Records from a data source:

(* ===== verification/Prelude.v ===== *)
(** * SQLess: a verification development

    SQLess is a decentralised SQL service.  Block producers keep a main chain: a
    ledger of accounts, databases ("SQL chains") and storage providers, changed by
    signed transactions that are packed into blocks.  Each database is served by a
    group of miners that replicate its requests with Kayak, a two-phase protocol over
    write-ahead logs, execute them in a state over sqlite (xenomint) and pack them
    into a chain of their own.  Clients number and sign requests and submit
    transactions; observers follow the chains; nodes find each other through a ring
    of proven identities.  This development models these components and how they
    are put together, and proves what makes them correct.

    The parts interact in this way.  A client ([Client]) sends requests to the leader
    of a database, which replicates them ([Kayak]) to services ([Worker]) that check
    them and run them on the chain of the database ([SqlChain]) and its state
    ([Xenomint]); miners open the databases the main chain assigns to them ([Dbms]),
    send it their bills ([SqlBill]), and hand blocks to observers ([Observer]).  A
    client's transactions ([Submit]) go to a block producer, whose chain ([Chain])
    pools them, packs them on branches ([Branch]), applies them to the ledger
    ([MetaTx]) and stores it ([Storage]).

    ** Parts of the program and where they are modelled

    - [Prelude]: machine integers, Go results (value, error, panic), the state
      monad [GoM] in which an error keeps the writes made before it, and the rules
      for reasoning about it ([preserves], [keeps], [bind_inv]).
    - [Hash] ([src/crypto/hash/hash.go]): hashes as 32 bytes, printing with byte
      reversal, parsing, difficulty; database ids and addresses.
    - [Merkle] ([src/merkle/merkletrie.go]): the array-based merkle tree.
    - [Types] ([src/types], [src/crypto/verifier], [src/crypto/asymmetric],
      [src/blockproducer/interfaces]): accounts, profiles, permissions, tokens, the
      transactions, signature checks.
    - [Block] ([src/types/bp_block.go], [src/blockproducer/blocknode.go]): packing,
      signing and verifying blocks; the tree of block nodes and its ancestor queries.
    - [MetaState] ([metaindex.go], [metastate.go] of [src/blockproducer]): the state
      as a dirty index over a read-only one, with the copy-on-write operations;
      [MetaView]: its meaning as one map per object kind, and well-formedness.
    - [MetaTx] ([metastate.go]): the transaction handlers, [applyTransaction] and
      [apply].
    - [Ledger]: the abstract ledger: the same handlers on plain maps, without
      overlay, copies or write-through; [LedgerRefine]: [MetaTx] refines it.
    - [Supply], [Nonce], [Permission], [Database], [Billing], [Safety]: theorems
      about transactions, most of them proved on the ledger and carried over by the
      refinement; [Sample]: a concrete environment and state on which they run.
    - [Storage] ([storage.go], [compileChanges]): SQL tables, storage procedures,
      the transactional [store] whose engine may fail at any statement, loaders;
      [StorageProps]: disk and memory stay in step.
    - [Branch] ([branch.go]): head, previewed state and pools of a branch;
      [BranchProps]: pool invariants, producer and peer agree.
    - [Chain] ([chain.go], [chain_io.go], [bpinfo.go], [config.go]): start-up,
      received transactions and blocks, branch switching, block production, schedule,
      readers; [ForkChoice]: the abstract fork choice; [ChainProps]: the chain
      refines it.  [ChainSample], [ChainRun]: concrete blocks, branches and chains.
    - [Bytes], [LevelDB]: byte strings in order, big-endian numbers, and the ordered
      store of LevelDB as a class that may fail, with an instance.
    - [KayakWal] ([src/kayak/types], [src/kayak/wal]): logs, the interface of a
      write-ahead log as a class, the memory log and the LevelDB log as instances;
      [Kayak] ([runtime.go], [commit.go], [processes.go], [log.go], [tracker.go] of
      [src/kayak]): leader and follower; [KayakInv]: the invariant of a log;
      [KayakProps]: leader and followers as one system that refines a replicated
      log; [KayakRestart]: start-up from a log; [KayakApply]: quorums and the
      outcomes of a request; [KayakSample]: a store, a service and a run.
    - [SqlTypes] ([src/types]): requests, responses, acknowledgements and blocks of
      a database; [Sanitizer] ([src/xenomint/query_sanitizer.go]); [Xenomint]
      ([state.go], [pool.go], [chain.go] of [src/xenomint]): the state of a database
      with its transaction and pool; [XenoProps], [XenoPool]: replay and the life of
      a state; [XenoSample]: a store and runs.
    - [AckIndex], [SqlNode], [SqlBilling], [SqlChain] ([src/sqlchain]): the index of
      acknowledgements, block nodes and runtime, bills, and the chain of a database;
      [SqlChainProps], [SqlRestart], [SqlReplicate], [SqlBill]: theorems about it;
      [WireSample], [SqlSample]: wire codes, a leader and a follower.
    - [Pow] ([src/pow]), [NodeInfo] ([src/proto]), [Consistent] ([src/consistent]),
      [KeyStore] ([src/crypto/kms/pubkeystore.go]), [Dht] ([src/route]): nonces, node
      ids, the ring, the key store and the directory of nodes; [ConsistentProps],
      [RingWalk], [DhtProps]: theorems about them; [NodeSample]: concrete nodes.
    - [Worker] ([db.go], [db_storage.go] of [src/worker]): a database as the service
      that Kayak replicates; [Dbms] ([dbms.go], [dbms_rpc.go], [dbms_mux.go],
      [chainbusservice.go], [observer.go]): the databases of a miner; [WorkerProps],
      [DbReplica], [DbmsProps]: theorems, among them the composition of Kayak, the
      service and the state; [WorkerSample]: a miner.
    - [Bus] ([src/chainbus/bus.go]): the event bus.
    - [TwoPC] ([src/twopc/twopc.go], [src/storage/storage.go]): the two-phase
      coordinator and the sqlite storage that is its worker; [TwoPCProps]: what a
      worker promises, and that storages are one database, and runs; [Dsn]
      ([src/storage/dsn.go], [src/xenomint/sqlite]): connection strings.
    - [Client] ([src/client]): connections, statements, transactions and the numbers
      of requests; [ClientProps]: what a session sends, and that the numbers fit the
      check of [Worker]; [ClientSample].
    - [Submit] ([src/blockproducer/rpc.go], [src/client/driver.go]): the service of
      a block producer and the transactions a client submits; [SubmitProps]: their
      admission by [Chain] and their effect on [Ledger], and a client that runs.
    - [KeyFile] ([src/crypto/cipher.go], [symmetric/aes.go],
      [privatekeystore.go], [localkeystore.go]): padding, password encryption, the
      key file and the local keys; [Seed] ([src/route/ipv6.go], [ipv6seed.go]): block
      producers from a DNS seed, and runs of both.
    - [Observer] ([service.go], [worker.go] of [src/sqlchain/observer]): the
      observer; [ObserverProps]: what it answers; [ObserverSample].

    ** Correspondence

    Records, fields, constants, functions and error values keep their Go names
    (record fields with a short prefix).  A pointer that may be nil is an [option],
    a nil dereference or an index out of range is [Panic], and so is [log.Fatal].
    An unsigned integer is a [Z] with its wrap-around written out ([u32], [u64]);
    float64 arithmetic is that of [SpecFloat].  A Go map is a [gmap]; where the
    code iterates over one, the theorem holds for every order of iteration, or the
    definition takes the order as an argument.  Code outside the repository
    (curves, ciphers and hash functions, MessagePack, base58 and [MarshalHash]
    codes, the SQL parser and engine, LevelDB, DNS, files, configuration values)
    enters through classes ([Env], [BlockEnv], [SqlEnv], [NodeEnv], [SeedEnv],
    [MsgPack], [LevelDB], [Wal], [Handler], [SqlParser], [SqlStore], [Sqlite],
    [KmsTable], [MetaFile], [BlockCipher], [KeyCodec], [RowChoice], [TxMarshal]) and
    the type [engine], with the documented facts about it (signing and verifying
    agree, decoding inverts encoding, hashes have 32 bytes, a rolled back
    transaction changes nothing) as fields or in classes of laws ([SqlLaws],
    [SqliteLaws]); the [Sample] files give instances.  The id of a node has a binary
    form of its own, so a stored node comes back with its id printed anew.  What the
    network does is an argument: a lost call, a late or repeated delivery, an answer
    of a peer.

    ** What the theorems show

    - Refinement: [apply] on the overlay computes what the abstract ledger computes
      ([apply_refines]); handlers of the chain are steps of the fork choice
      ([chain_refines]); storing compiled changes with their commit keeps the
      database equal to the immutable state ([store_commit_atomic]).
    - Value: no transaction but a base account creates tokens ([apply_no_mint]),
      transfers move exactly their amount, a bill of solvent users moves exactly what
      it says ([updateBilling_conserves]; that costs and credits agree is not checked
      by the code, [unbalanced_bill_accepted]) and a period is billed once.
    - Authority: accepted transactions carry and use up the next nonce and are not
      accepted again ([apply_no_replay], for single-use transactions:
      [base_account_replays] is the exception); a permission change by a user keeps a
      super user.
    - Consensus: finality ([chain_finality]), miner selection and block replay that do
      not depend on map order, an irreversible block that only moves forward.
    - Replication: any run of a Kayak leader and its followers is a run of one
      replicated log ([replication_refines]), a restarted node takes up where it
      stopped ([leader_restart], [follower_restart]), [Apply] commits or leaves no
      trace, and its errors say which but for two named cases ([Apply_atomic]); and
      composed with the services, the replicas of a database hold the content of a
      prefix of one list of requests without transaction control
      ([database_replicas_agree]).
    - Databases: a replica that replays the blocks of the leader has its content
      ([replay_converges], [block_replicates]), as long as the leader's failed requests
      leave it untouched ([failed_write_leaks_seq] shows one that does not); a chain
      whose blocks are of different periods restarts from its store
      ([restart_roundtrip]; see [same_period_restart_fails]), the sanitizer passes
      exactly what an independent description allows ([sanitizer_spec]), bills are
      what the blocks say ([billing_correct]), the pool holds every write once ([pool_life]).
    - Miners: requests are served exactly to those who may send them
      ([requests_authorized]), registry and map agree, and the meta file with them
      while its writes succeed ([registry_consistent]); the requests of a connection
      whose checks do not overlap are accepted in order and once
      ([connection_order]; see [overlapping_checks]).
    - Clients: a session sends its batches ([session_batches]), a number that waits
      is accepted ([waiting_request_accepted]), a transaction is queued at most once
      and admitted ([submission_admitted]), the database a client is told of is the
      one that is created ([create_names_database]).
    - Nodes: the ring is a map of its members ([ring_refines], [neighbors_spec]), the
      directory only holds proven identities ([dht_directory]), keys and identities
      survive files and DNS ([key_file_restart], [seed_roundtrip]).
    - Storage: storages under the two-phase coordinator are one database
      while no timeout falls into a commit phase ([twopc_one_database]; see
      [timeout_parts_storages]); an observer finds what it observed of chains with one
      block per period ([observer_answers]; see [siblings_confused]).
    - Failure: [apply] does not panic, refused transactions and blocks leave no
      trace where the code checks first, and the exceptions are stated as lemmas
      (for instance [failed_transfer_creates_account], [irreversible_moves_back]).

    ** Bounds and fuel

    Recursion is structural (on lists, on the parent chain of a block node, on the
    words of a number) except where the code loops until something outside ends it.
    [readLogs] reads at most [fuel] logs; the restart theorems show that one more
    than the log holds is enough.  [syncTo] counts the turns up to the current
    height; the walk round the ring ([around]) takes as many rounds as there are
    keys, and [neighbors_spec] says exactly when the code itself never returns.
    Mining and waiting take the list of their polls and answer nothing while it is
    not long enough.  The choice of a follower takes draws ([pickFollower_first],
    [pickFollower_never]), and a domain is read in at most [fuel] groups, where more
    groups than a fifth of the lines of its zone are enough ([seed_roundtrip]).  Theorems about
    Kayak assume that log indices stay below 2^64 ([room]), theorems about
    block counts assume that counts stay below 2^32 ([room], [wf_node]), the width
    of the counter; theorems about the merkle tree assume at most 2^63 leaves.

    ** Not modelled

    Goroutines and channels around the handlers: the mutex of a component makes each
    handler one atomic step, and steps may come in any order; a check of a service,
    which has no lock, is two steps that interleave with others; the phases of a Kayak
    request are steps of a system that interleaves them freely, and the goroutine that
    fetches a missing log is one of its deliveries.  Timeouts, apart from calls that
    fail and the timeout of a two-phase put, which may fall anywhere.  The LRU cache
    that drops the blocks of old irreversible nodes.  The aliasing of a base-account
    transaction's account into the state.  The signature caches and the
    [BypassSignature] switch of the tests.  The generated codecs.  The transport
    ([src/rpc], [src/naconn], [src/crypto/etls]) and the broadcasts of block producers,
    the reading of DSNs with [net/url], the HTTP interface of the observer, the command
    line, configuration, metrics and logging are input and output around these
    components.  The storage proofs of [src/sqlchain] are not used by it. *)
From Stdlib Require Import ZArith Lia Permutation.
From stdpp Require Import base tactics option list numbers gmap strings sorting.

→ Your task
Copy out each line of the data in which the word "abstract" appears.

→ Response area
    - [Ledger]: the abstract ledger: the same handlers on plain maps, without
      readers; [ForkChoice]: the abstract fork choice; [ChainProps]: the chain
    - Refinement: [apply] on the overlay computes what the abstract ledger computes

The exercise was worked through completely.